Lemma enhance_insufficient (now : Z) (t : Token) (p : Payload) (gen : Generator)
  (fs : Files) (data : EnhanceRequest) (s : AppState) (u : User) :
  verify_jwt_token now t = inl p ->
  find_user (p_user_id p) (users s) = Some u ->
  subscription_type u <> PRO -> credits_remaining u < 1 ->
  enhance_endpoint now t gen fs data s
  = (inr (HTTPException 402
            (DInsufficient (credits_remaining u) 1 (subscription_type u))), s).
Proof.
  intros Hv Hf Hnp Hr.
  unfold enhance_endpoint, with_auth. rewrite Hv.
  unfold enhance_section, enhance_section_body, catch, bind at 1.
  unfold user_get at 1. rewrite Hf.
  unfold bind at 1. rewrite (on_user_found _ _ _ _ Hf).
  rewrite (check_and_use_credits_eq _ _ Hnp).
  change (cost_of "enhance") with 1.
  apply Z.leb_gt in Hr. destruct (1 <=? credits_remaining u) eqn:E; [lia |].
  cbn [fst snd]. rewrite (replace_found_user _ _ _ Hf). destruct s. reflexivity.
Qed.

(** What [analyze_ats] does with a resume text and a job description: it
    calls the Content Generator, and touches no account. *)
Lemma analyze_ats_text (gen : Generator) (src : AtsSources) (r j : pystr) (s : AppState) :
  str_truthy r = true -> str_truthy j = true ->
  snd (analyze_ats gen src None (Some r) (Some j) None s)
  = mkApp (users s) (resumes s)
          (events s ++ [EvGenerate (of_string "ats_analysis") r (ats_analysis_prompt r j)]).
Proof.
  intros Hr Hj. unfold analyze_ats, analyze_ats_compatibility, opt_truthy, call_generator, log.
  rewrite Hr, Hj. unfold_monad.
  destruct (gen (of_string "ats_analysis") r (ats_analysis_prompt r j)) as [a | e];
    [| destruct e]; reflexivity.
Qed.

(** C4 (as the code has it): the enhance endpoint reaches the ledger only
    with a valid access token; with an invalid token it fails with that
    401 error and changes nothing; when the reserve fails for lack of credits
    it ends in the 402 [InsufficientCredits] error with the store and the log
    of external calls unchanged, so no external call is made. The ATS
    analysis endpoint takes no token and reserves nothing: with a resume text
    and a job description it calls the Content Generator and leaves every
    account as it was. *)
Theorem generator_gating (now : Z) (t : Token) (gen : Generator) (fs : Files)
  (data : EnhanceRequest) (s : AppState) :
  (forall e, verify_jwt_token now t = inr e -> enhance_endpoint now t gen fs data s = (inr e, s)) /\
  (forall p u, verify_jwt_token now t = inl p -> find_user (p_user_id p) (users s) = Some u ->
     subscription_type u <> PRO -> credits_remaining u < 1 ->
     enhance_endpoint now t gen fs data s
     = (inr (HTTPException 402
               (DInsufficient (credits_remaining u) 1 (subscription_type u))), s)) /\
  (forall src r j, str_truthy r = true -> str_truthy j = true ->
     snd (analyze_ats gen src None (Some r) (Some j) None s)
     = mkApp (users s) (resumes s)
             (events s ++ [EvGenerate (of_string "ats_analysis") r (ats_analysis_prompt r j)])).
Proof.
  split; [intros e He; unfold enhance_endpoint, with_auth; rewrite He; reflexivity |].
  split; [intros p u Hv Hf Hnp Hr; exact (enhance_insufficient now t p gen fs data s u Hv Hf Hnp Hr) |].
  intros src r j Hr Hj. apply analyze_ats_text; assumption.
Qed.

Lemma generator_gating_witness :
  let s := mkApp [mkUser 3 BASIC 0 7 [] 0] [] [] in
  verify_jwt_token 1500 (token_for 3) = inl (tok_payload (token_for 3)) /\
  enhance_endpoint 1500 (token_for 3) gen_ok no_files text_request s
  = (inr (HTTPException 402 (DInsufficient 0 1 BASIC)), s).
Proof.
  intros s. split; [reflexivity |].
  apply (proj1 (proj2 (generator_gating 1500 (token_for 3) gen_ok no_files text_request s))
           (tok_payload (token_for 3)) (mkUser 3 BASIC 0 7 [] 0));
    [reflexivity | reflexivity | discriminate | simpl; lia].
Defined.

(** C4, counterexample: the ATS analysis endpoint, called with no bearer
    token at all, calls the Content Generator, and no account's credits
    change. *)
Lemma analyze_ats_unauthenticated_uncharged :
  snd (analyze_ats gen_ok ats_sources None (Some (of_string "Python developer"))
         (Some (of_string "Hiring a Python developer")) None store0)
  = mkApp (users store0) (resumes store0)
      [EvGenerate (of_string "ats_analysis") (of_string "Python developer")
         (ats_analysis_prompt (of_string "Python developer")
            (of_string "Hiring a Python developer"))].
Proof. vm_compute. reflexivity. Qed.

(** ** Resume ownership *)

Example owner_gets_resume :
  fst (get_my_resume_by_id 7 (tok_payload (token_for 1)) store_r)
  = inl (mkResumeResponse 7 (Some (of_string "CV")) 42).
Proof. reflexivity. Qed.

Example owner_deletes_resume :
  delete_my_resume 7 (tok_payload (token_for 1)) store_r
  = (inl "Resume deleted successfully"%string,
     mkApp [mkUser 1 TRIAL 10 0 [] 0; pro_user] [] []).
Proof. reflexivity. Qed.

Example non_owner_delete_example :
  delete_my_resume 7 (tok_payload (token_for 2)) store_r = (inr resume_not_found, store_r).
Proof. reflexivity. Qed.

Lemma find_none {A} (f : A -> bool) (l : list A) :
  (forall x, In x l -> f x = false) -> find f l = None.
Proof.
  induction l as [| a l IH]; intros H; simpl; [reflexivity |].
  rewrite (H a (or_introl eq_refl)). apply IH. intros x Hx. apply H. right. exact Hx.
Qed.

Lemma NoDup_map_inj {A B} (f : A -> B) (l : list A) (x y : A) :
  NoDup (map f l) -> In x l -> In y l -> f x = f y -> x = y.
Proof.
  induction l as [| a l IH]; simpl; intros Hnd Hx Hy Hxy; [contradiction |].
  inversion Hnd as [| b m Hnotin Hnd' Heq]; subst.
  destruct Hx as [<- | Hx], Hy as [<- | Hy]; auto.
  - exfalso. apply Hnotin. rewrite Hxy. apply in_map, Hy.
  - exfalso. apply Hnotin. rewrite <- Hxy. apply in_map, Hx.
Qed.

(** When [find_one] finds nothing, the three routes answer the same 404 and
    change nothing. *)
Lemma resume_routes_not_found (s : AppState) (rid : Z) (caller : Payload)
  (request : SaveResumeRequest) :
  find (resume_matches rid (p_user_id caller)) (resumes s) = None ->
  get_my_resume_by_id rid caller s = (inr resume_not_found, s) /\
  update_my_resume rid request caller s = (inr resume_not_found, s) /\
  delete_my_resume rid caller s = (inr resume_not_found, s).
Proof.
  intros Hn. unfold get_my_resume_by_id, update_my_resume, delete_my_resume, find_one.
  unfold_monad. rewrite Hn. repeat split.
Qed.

[What this task involves] Find the word "error" in the entries above, then copy each line that holds it.

[Output]
    401 error and changes nothing; when the reserve fails for lack of credits
    it ends in the 402 [InsufficientCredits] error with the store and the log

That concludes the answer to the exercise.